Start of Data for the task

Lemma planned_table_wf this shadow backing spec e :
  planned_table this shadow backing spec e -> table_wf e.
Proof.
  intros (b & b' & layout & Hplan & Hb & Hthis & Hdata & [Hcu _] & [_ Hru] & Hm).
  unfold plan_kv_execution_tables, add_tensor, checked_table_bytes in Hplan. simp_M. simp_bool.
  match goal with H : add _ _ _ = _ |- _ => apply add_Ok in H as (_ & _ & _ & _ & Hoff & _) end;
    [|done| |vm_compute; split; discriminate].
  2:{ match goal with H : bytes _ = Ok _ |- _ => apply bytes_pos in H; lia end. }
  match goal with H : checked_i32 _ = Ok ?c |- _ =>
    assert (c = ts_logical_page_capacity spec /\ 0 < c <= I32_MAX) as [-> Hcap]
      by (clear Hm; unfold checked_i32 in *; simp_res; simp_bool; split; [done|lia]) end.
  set (cap := ts_logical_page_capacity spec) in *. set (rows := ts_table_rows spec) in *.
  unfold make_table_pool in Hm. cbn [table_layout_spec table_layout_block_tables] in Hm.
  apply bind_Ok in Hm as (tables & Hbind & Hm). apply bind_Ok in Hm as (sb & Hsb & Hm).
  unfold tensor_region_bind in Hbind. cbn [tr_dtype tr_shape tr_region] in Hbind. simp_res.
  match goal with H : region_bind _ _ = Ok _ |- _ => unfold region_bind in H end. simp_res.
  match goal with H : make_tensor _ _ _ = Ok tables |- _ =>
    apply make_tensor_Ok in H as (Hwf & Hd & Hdt & Hne & Hnb & Hbd) end.
  cbn in Hd, Hne. unfold checked_table_bytes, checked_i32 in Hsb. simp_res. simp_bool.
  repeat match goal with
         | H : context [ts_table_rows spec] |- _ => progress fold rows in H
         | H : context [ts_logical_page_capacity spec] |- _ => progress fold cap in H
         end.
  change (drop 2 _) with [1; 1] in Hne. cbn in Hne.
  rewrite Hne in Hnb. cbn in Hnb. rewrite Hnb in Hbd. simp_forall. unfold I32_MAX in *.
  assert (Hsz : forall A (x : A), vsize (replicate (Z.to_nat rows) x) = rows)
    by (intros; unfold vsize; rewrite length_replicate; lia).
  constructor; cbn; unfold logical_page_capacity, row_count; cbn; fold cap rows; unfold I32_MAX;
    rewrite ?Hsz; try done; try lia.
  - rewrite Hd. unfold builder_wf in Hb. lia.
  - by eexists _, _.
  - unfold vsize. rewrite length_map, length_seqZ.
    replace (cap * rows * 4 / 4) with (cap * rows) by (by rewrite Z.div_mul). lia.
  - intros r g Hg. pose proof (vget_Some_bounds _ _ _ Hg) as Hb'. rewrite Hsz in Hb'.
    rewrite vget_replicate in Hg by lia. simplify_eq. unfold U32_MAX. lia.
Qed.

(** * Publication through the pending copies *)
Definition table_words (e : KVExecutionTablePool) : Z := logical_page_capacity e * row_count e.

(** A pending copy moves words of the shadow to the same words of the block
    tables. *)
Definition copy_ok (e : KVExecutionTablePool) (c : pending_copy) : Prop :=
  0 <= cp_source c /\ 0 < cp_count c /\ cp_source c + cp_count c <= table_words e /\
  cp_destination c = t_data (e_block_tables e) + 4 * cp_source c.

Definition world_ok (w : table_world) : Prop :=
  table_wf (w_table w) /\ Forall (copy_ok (w_table w)) (w_pending w).

(** [e'] differs from [e] in the shadow and the rows' leases only. *)
Definition same_shape (e e' : KVExecutionTablePool) : Prop :=
  e_this e' = e_this e /\ e_spec e' = e_spec e /\ e_block_tables e' = e_block_tables e.

(** Outside words [lo, hi) the two shadows agree. *)
Definition shadow_frame (lo hi : Z) (s s' : list Z) : Prop :=
  forall k, ~ (lo <= k < hi) -> s'.[k] = s.[k].

Lemma same_shape_copy_ok e e' c : same_shape e e' -> copy_ok e c -> copy_ok e' c.
Proof.
  intros (_ & Hs & Hb). unfold copy_ok, table_words, logical_page_capacity, row_count.
  by rewrite Hs, Hb.
Qed.

Lemma set_shadow_wf e s :
  table_wf e -> vsize s = vsize (e_host_shadow e) -> table_wf (set_shadow s e).
Proof.
  intros H Hs. constructor; try apply H. cbn. rewrite Hs. apply H.
Qed.

Lemma fill_shadow_spec {A} (resolve : A -> result Z) offset xs w :
  table_wf (w_table w) -> 0 <= offset -> offset + vsize xs <= table_words (w_table w) ->
  exists s res, fill_shadow resolve offset xs w =
      (set_table (set_shadow s (w_table w)) w, res) /\
    vsize s = vsize (e_host_shadow (w_table w)) /\
    shadow_frame offset (offset + vsize xs) (e_host_shadow (w_table w)) s /\
    (res = Ok tt -> exists vals, Forall2 (fun x v => resolve x = Ok v) xs vals /\
       forall i v, vals.[i] = Some v -> s.[offset + i] = Some v) /\
    (Forall (fun x => exists v, resolve x = Ok v) xs -> res = Ok tt).
Proof.
  revert offset w. induction xs as [|x xs IH]; intros offset w H Ho Hfit.
  { exists (e_host_shadow (w_table w)), (Ok tt). split; [by destruct w as [[] ? ?]|].
    split; [done|]. split; [by intros k|]. split; [|done]. intros _. exists [].
    split; [apply Forall2_nil_2|]. intros i v Hv. apply vget_Some_bounds in Hv. unfold vsize in Hv.
    cbn in Hv. lia. }
  rewrite vsize_cons in Hfit. pose proof (vsize_nonneg xs). cbn [fill_shadow].
  destruct (resolve x) as [v|er] eqn:Er.
  2:{ exists (e_host_shadow (w_table w)), (Err er). unfold mbind, M_bind, mlift.
      split; [by destruct w as [[] ? ?]|]. split; [done|]. split; [by intros k|]. split; [done|].
      intros Hf. apply Forall_cons_1 in Hf as [[v Hv] _]. congruence. }
  rewrite (M_bind_run _ (mlift (Ok v)) w w v) by done.
  assert (Hst : store_shadow offset v w =
    (set_table (set_shadow ((e_host_shadow (w_table w)).[offset <- v]) (w_table w)) w, Ok tt)).
  { unfold store_shadow, vat, mbind, M_bind, mget, mlift, mput.
    destruct (vget_is_Some (e_host_shadow (w_table w)) offset) as [y ->]; [|done].
    rewrite (tw_shadow _ H). unfold table_words in Hfit. lia. }
  rewrite (M_bind_run _ _ _ _ _ Hst). set (w1 := set_table _ w).
  destruct (IH (offset + 1) w1) as (s & res & -> & Hs & Hfr & Hok & Hall);
    [by apply set_shadow_wf; [|rewrite vsize_vset]|lia|change (table_words (w_table w1)) with (table_words (w_table w)); lia|].
  exists s, res. cbn in *. rewrite vsize_vset in Hs.
  split; [done|]. split; [done|]. split; [|split].
  - intros k Hk. rewrite vsize_cons in Hk. rewrite Hfr by lia. apply vget_vset_ne. lia.
  - intros (vals & Hf & Hv)%Hok. exists (v :: vals). split; [by apply Forall2_cons_2|].
    intros i y Hy. destruct (decide (i = 0)) as [->|Hne].
    + injection Hy as <-. rewrite Z.add_0_r, Hfr by lia. apply vget_vset_eq.
      rewrite (tw_shadow _ H). unfold table_words in Hfit. lia.
    + apply vget_Some_bounds in Hy as Hb. rewrite vsize_cons in Hb.
      replace (offset + i) with (offset + 1 + (i - 1)) by lia. apply Hv.
      by rewrite vget_cons_succ in Hy by lia.
  - intros Hf. apply Forall_cons_1 in Hf as [_ Hf]. auto.
Qed.

(** What every way of publishing does. *)
Record published (h : KVExecutionRowHandle) (logical_begin : Z) (w w' : table_world)
    (res : result unit) (resolved : list Z -> Prop) : Prop := {
  pb_ok : world_ok w';
  pb_shape : same_shape (w_table w) (w_table w');
  pb_device : w_device w' = w_device w;
  pb_frame : shadow_frame (shadow_offset (w_table w) h 0)
               (shadow_offset (w_table w) h (logical_page_capacity (w_table w)))
               (e_host_shadow (w_table w)) (e_host_shadow (w_table w'));
  pb_pending : exists cs, w_pending w' = w_pending w ++ cs;
  pb_result : res = Ok tt -> exists vals, resolved vals /\
    forall i v, vals.[i] = Some v ->
      let k := shadow_offset (w_table w) h logical_begin + i in
      0 <= k < table_words (w_table w) /\
      (e_host_shadow (w_table w')).[k] = Some v /\
      exists c, c ∈ w_pending w' /\ cp_source c <= k < cp_source c + cp_count c;
}.

Lemma published_nothing h b w e resolved :
  world_ok w -> published h b w w (Err e) resolved.
Proof. intros H. constructor; try done. exists []. by rewrite app_nil_r. Qed.

Lemma valid_row_bounds e h : valid_row_handle e h = true -> 0 <= rh_row h < row_count e.
Proof. unfold valid_row_handle. destruct (_ || _) eqn:E; [done|]. by simp_bool. Qed.

(** Filling [xs] into the shadow at a row that is live, then enqueueing. *)
Lemma fill_and_publish {A} (resolve : A -> result Z) h b xs w :
  world_ok w -> valid_row_handle (w_table w) h = true -> 0 <= b ->
  b + vsize xs <= logical_page_capacity (w_table w) ->
  let source := shadow_offset (w_table w) h b in
  let r := (_ ← fill_shadow resolve source xs; publish_indices h b source (vsize xs)) w in
  published h b w (fst r) (snd r) (fun vals => Forall2 (fun x v => resolve x = Ok v) xs vals).
Proof.
  intros [H Hp] Hv Hb Hfit source r. pose proof (valid_row_bounds _ _ Hv) as Hrow.
  pose proof (vsize_nonneg xs). pose proof (tw_cap _ H).
  assert (Hsrc : 0 <= source /\ source + vsize xs <= table_words (w_table w)).
  { unfold source, shadow_offset, table_words. nia. }
  destruct (fill_shadow_spec resolve source xs w H) as (s & res & E & Hs & Hfr & Hok & _); [lia..|].
  unfold r, mbind, M_bind. rewrite E. set (w1 := set_table _ w).
  assert (Hw1 : world_ok w1) by (split; [by apply set_shadow_wf|by eapply Forall_impl]).
  assert (Hfr' : shadow_frame (shadow_offset (w_table w) h 0)
      (shadow_offset (w_table w) h (logical_page_capacity (w_table w))) (e_host_shadow (w_table w)) s).
  { intros k Hk. apply Hfr. unfold source, shadow_offset in *. lia. }
  destruct res as [[]|er].
  2:{ constructor; try done. exists []. by rewrite app_nil_r. }
  destruct (Hok eq_refl) as (vals & Hf & Hvals). pose proof (Forall2_length _ _ _ Hf) as Hlen.
  unfold publish_indices. destruct (Z.eqb_spec (vsize xs) 0) as [Hz|Hnz].
  { constructor; try done; [exists []; by rewrite app_nil_r|]. intros _. exists vals. split; [done|].
    intros i v Hi. apply vget_Some_bounds in Hi. unfold vsize in *. lia. }
  destruct (row_Ok w1.(w_table) h) as (t & Et & Hd); [apply Hw1|done|].
  unfold mbind, M_bind, mget, mlift, mput. rewrite Et. cbn [fst snd].
  assert (Hc : copy_ok (w_table w1) (mkCopy (t_data t + 4 * b) source (vsize xs))).
  { change (t_data t = t_data (e_block_tables (w_table w)) +
              4 * (rh_row h * logical_page_capacity (w_table w))) in Hd.
    unfold copy_ok. cbn [cp_source cp_count cp_destination].
    change (table_words (w_table w1)) with (table_words (w_table w)).
    change (e_block_tables (w_table w1)) with (e_block_tables (w_table w)).
    rewrite Hd. unfold source, shadow_offset in *. lia. }
  constructor; try done.
  - split; [apply Hw1|]. cbn. apply Forall_app. split; [apply Hw1|]. by apply Forall_singleton.
  - by eexists.
  - intros _. exists vals. split; [done|]. intros i v Hi k. pose proof (vget_Some_bounds _ _ _ Hi).
    assert (vsize vals = vsize xs) by (unfold vsize; lia). fold source in k.
    split; [lia|]. split; [by apply Hvals|]. eexists. split; [cbn; by apply elem_of_app; right; apply list_elem_of_here|].
    cbn. lia.
Qed.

End of Data for the task

**Your goal**
Search the entries for the word "mlift" and show every line that has it.

**Solution to the exercise**
  2:{ exists (e_host_shadow (w_table w)), (Err er). unfold mbind, M_bind, mlift.
  rewrite (M_bind_run _ (mlift (Ok v)) w w v) by done.
  { unfold store_shadow, vat, mbind, M_bind, mget, mlift, mput.
  unfold mbind, M_bind, mget, mlift, mput. rewrite Et. cbn [fst snd].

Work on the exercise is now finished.